■ Exercise instructions:
Give back an exact copy of the lines from the start of the material through the line bearing "Theorem download_returns_stored_bytes f". Include both ends and nothing else.

**********

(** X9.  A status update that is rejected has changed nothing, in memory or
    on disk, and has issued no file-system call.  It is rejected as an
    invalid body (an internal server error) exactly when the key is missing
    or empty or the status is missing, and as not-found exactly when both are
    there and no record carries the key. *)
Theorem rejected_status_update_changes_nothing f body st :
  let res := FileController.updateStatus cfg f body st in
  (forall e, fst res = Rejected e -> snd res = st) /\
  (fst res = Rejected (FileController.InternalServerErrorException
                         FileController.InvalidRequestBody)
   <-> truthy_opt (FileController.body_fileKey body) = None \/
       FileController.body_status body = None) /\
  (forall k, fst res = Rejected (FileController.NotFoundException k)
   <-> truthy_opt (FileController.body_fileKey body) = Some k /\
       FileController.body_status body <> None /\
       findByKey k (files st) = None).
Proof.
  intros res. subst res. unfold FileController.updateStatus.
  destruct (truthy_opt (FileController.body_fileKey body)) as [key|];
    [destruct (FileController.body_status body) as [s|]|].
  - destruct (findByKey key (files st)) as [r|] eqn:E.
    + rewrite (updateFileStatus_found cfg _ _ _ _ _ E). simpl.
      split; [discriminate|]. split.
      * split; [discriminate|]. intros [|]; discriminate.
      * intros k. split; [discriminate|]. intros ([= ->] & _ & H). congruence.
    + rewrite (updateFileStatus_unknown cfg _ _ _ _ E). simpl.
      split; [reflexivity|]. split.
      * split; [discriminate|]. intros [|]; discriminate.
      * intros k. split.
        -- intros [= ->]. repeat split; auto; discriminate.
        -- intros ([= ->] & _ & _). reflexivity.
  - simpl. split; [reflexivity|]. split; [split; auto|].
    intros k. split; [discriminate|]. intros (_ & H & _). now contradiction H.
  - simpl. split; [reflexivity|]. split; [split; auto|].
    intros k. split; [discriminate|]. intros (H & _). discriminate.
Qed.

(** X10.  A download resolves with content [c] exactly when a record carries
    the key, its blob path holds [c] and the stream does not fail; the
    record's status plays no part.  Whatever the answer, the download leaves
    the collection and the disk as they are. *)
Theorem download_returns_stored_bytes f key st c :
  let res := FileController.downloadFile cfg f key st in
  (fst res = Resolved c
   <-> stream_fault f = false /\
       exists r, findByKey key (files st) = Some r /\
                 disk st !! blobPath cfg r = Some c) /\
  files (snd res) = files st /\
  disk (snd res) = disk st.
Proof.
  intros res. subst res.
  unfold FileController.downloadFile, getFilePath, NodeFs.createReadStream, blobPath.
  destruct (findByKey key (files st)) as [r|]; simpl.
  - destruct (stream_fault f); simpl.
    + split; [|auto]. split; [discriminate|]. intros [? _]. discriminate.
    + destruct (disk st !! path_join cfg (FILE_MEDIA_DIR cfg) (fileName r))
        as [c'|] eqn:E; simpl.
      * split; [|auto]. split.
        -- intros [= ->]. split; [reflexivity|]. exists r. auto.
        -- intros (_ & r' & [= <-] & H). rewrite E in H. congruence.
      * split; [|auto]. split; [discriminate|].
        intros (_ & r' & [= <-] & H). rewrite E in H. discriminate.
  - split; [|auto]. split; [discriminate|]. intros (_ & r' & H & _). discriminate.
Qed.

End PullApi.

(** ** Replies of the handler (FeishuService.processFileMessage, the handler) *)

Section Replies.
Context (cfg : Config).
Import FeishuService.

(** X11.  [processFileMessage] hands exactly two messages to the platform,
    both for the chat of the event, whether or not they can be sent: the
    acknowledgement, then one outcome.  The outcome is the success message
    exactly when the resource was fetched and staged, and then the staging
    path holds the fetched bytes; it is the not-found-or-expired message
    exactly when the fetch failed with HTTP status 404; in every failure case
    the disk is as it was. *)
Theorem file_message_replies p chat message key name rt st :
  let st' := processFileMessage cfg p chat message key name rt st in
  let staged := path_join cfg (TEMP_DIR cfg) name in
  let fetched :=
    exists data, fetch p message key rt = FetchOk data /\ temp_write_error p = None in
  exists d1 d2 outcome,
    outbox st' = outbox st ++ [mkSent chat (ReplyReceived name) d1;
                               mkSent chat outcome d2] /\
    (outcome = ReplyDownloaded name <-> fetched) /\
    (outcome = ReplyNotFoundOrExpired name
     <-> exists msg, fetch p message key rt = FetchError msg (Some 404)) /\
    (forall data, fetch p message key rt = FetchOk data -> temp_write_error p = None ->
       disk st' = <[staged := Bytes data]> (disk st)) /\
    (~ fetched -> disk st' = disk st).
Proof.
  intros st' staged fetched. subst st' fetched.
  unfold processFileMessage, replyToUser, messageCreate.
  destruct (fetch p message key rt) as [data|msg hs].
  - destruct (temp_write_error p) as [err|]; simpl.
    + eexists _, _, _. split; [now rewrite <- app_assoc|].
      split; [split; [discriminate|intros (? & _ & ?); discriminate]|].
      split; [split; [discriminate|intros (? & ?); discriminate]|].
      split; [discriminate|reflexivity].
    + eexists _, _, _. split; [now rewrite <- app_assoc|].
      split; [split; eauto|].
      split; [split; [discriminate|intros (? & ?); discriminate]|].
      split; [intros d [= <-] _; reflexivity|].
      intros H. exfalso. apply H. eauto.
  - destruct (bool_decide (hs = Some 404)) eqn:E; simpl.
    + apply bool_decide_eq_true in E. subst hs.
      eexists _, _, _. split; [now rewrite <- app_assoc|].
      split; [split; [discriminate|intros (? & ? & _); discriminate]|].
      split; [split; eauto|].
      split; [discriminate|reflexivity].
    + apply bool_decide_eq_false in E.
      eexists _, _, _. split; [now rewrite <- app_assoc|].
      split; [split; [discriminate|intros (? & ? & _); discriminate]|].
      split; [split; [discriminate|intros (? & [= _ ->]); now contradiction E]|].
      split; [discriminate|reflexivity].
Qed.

**********

■ Written reply:
(** X9.  A status update that is rejected has changed nothing, in memory or
    on disk, and has issued no file-system call.  It is rejected as an
    invalid body (an internal server error) exactly when the key is missing
    or empty or the status is missing, and as not-found exactly when both are
    there and no record carries the key. *)
Theorem rejected_status_update_changes_nothing f body st :
  let res := FileController.updateStatus cfg f body st in
  (forall e, fst res = Rejected e -> snd res = st) /\
  (fst res = Rejected (FileController.InternalServerErrorException
                         FileController.InvalidRequestBody)
   <-> truthy_opt (FileController.body_fileKey body) = None \/
       FileController.body_status body = None) /\
  (forall k, fst res = Rejected (FileController.NotFoundException k)
   <-> truthy_opt (FileController.body_fileKey body) = Some k /\
       FileController.body_status body <> None /\
       findByKey k (files st) = None).
Proof.
  intros res. subst res. unfold FileController.updateStatus.
  destruct (truthy_opt (FileController.body_fileKey body)) as [key|];
    [destruct (FileController.body_status body) as [s|]|].
  - destruct (findByKey key (files st)) as [r|] eqn:E.
    + rewrite (updateFileStatus_found cfg _ _ _ _ _ E). simpl.
      split; [discriminate|]. split.
      * split; [discriminate|]. intros [|]; discriminate.
      * intros k. split; [discriminate|]. intros ([= ->] & _ & H). congruence.
    + rewrite (updateFileStatus_unknown cfg _ _ _ _ E). simpl.
      split; [reflexivity|]. split.
      * split; [discriminate|]. intros [|]; discriminate.
      * intros k. split.
        -- intros [= ->]. repeat split; auto; discriminate.
        -- intros ([= ->] & _ & _). reflexivity.
  - simpl. split; [reflexivity|]. split; [split; auto|].
    intros k. split; [discriminate|]. intros (_ & H & _). now contradiction H.
  - simpl. split; [reflexivity|]. split; [split; auto|].
    intros k. split; [discriminate|]. intros (H & _). discriminate.
Qed.

(** X10.  A download resolves with content [c] exactly when a record carries
    the key, its blob path holds [c] and the stream does not fail; the
    record's status plays no part.  Whatever the answer, the download leaves
    the collection and the disk as they are. *)
Theorem download_returns_stored_bytes f key st c :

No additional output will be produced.